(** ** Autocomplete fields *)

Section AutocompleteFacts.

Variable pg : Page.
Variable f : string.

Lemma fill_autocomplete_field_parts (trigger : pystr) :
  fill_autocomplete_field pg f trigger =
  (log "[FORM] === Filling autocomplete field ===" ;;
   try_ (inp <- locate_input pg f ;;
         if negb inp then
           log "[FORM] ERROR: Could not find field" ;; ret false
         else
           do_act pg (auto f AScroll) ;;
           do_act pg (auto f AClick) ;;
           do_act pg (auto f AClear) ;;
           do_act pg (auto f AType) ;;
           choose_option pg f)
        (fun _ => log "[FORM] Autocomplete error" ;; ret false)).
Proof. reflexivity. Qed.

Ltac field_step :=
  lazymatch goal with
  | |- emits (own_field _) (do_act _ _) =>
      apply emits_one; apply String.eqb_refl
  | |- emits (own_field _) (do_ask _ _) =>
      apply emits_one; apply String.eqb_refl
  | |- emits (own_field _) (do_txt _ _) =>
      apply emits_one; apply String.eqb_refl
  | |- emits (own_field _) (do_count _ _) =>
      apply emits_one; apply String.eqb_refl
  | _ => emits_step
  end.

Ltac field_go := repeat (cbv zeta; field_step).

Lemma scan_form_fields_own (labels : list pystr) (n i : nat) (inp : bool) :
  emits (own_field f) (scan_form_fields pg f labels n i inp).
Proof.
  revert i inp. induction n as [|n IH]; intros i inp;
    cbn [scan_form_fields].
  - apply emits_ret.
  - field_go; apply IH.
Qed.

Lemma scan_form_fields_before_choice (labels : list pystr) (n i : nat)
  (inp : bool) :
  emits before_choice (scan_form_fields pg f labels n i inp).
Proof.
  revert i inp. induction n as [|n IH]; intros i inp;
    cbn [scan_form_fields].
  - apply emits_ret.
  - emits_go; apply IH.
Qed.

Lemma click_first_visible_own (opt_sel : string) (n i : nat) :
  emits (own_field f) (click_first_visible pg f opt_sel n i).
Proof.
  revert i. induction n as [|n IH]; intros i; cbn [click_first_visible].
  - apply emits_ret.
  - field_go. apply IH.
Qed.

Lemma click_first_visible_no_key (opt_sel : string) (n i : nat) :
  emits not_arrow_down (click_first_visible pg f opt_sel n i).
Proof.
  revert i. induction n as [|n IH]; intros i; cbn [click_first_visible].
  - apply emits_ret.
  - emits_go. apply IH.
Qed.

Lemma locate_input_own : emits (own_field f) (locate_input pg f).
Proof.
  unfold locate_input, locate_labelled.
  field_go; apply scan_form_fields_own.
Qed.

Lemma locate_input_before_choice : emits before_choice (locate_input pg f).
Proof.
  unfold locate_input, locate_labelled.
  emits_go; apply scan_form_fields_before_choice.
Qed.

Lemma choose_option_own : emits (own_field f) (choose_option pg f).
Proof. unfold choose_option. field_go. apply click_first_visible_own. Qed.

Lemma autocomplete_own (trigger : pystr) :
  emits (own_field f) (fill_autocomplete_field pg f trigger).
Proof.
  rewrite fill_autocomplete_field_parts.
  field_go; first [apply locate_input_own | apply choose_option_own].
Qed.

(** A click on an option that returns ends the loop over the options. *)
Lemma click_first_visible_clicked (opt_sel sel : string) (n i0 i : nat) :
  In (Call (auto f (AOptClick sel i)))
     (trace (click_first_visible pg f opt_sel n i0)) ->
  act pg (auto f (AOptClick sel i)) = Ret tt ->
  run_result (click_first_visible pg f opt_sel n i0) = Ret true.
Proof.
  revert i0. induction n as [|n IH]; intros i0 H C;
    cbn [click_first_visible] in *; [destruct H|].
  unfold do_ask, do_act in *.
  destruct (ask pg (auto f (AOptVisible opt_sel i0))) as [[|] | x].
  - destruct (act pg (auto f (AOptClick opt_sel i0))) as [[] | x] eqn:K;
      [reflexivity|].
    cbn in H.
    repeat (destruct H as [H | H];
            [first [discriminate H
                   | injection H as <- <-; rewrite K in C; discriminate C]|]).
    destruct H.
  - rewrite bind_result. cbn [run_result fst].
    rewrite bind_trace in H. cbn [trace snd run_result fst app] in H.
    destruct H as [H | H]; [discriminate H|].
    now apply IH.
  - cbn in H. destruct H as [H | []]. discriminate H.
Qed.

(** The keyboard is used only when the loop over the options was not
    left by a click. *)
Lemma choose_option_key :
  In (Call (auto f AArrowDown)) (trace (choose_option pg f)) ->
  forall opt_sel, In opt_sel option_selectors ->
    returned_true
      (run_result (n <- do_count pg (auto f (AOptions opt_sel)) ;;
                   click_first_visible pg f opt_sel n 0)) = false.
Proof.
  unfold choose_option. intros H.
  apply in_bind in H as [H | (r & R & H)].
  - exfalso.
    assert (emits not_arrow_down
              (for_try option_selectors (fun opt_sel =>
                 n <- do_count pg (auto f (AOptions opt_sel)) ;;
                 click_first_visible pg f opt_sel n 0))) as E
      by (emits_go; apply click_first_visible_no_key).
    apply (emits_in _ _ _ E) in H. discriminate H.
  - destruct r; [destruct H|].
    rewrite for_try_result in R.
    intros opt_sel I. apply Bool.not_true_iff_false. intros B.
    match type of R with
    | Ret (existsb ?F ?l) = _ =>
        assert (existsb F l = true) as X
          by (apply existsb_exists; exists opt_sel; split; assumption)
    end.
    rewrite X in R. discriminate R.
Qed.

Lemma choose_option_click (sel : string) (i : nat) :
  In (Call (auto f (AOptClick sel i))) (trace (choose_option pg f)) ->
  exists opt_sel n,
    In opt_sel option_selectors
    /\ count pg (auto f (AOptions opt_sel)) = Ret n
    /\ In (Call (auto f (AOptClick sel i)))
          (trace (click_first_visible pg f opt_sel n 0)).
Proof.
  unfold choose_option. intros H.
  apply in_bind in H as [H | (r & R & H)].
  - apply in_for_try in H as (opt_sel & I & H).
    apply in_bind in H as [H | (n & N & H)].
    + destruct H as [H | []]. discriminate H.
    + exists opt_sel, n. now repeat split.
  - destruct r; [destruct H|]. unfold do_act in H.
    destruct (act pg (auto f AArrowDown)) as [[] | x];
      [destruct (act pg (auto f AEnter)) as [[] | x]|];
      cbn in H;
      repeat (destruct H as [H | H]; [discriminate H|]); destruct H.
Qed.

▸ **Exercise**: Among the lines above, which hold the word "repeat"? Report each one.

▸ **Exercise response**:
Ltac field_go := repeat (cbv zeta; field_step).
    repeat (destruct H as [H | H];
    + exists opt_sel, n. now repeat split.
      repeat (destruct H as [H | H]; [discriminate H|]); destruct H.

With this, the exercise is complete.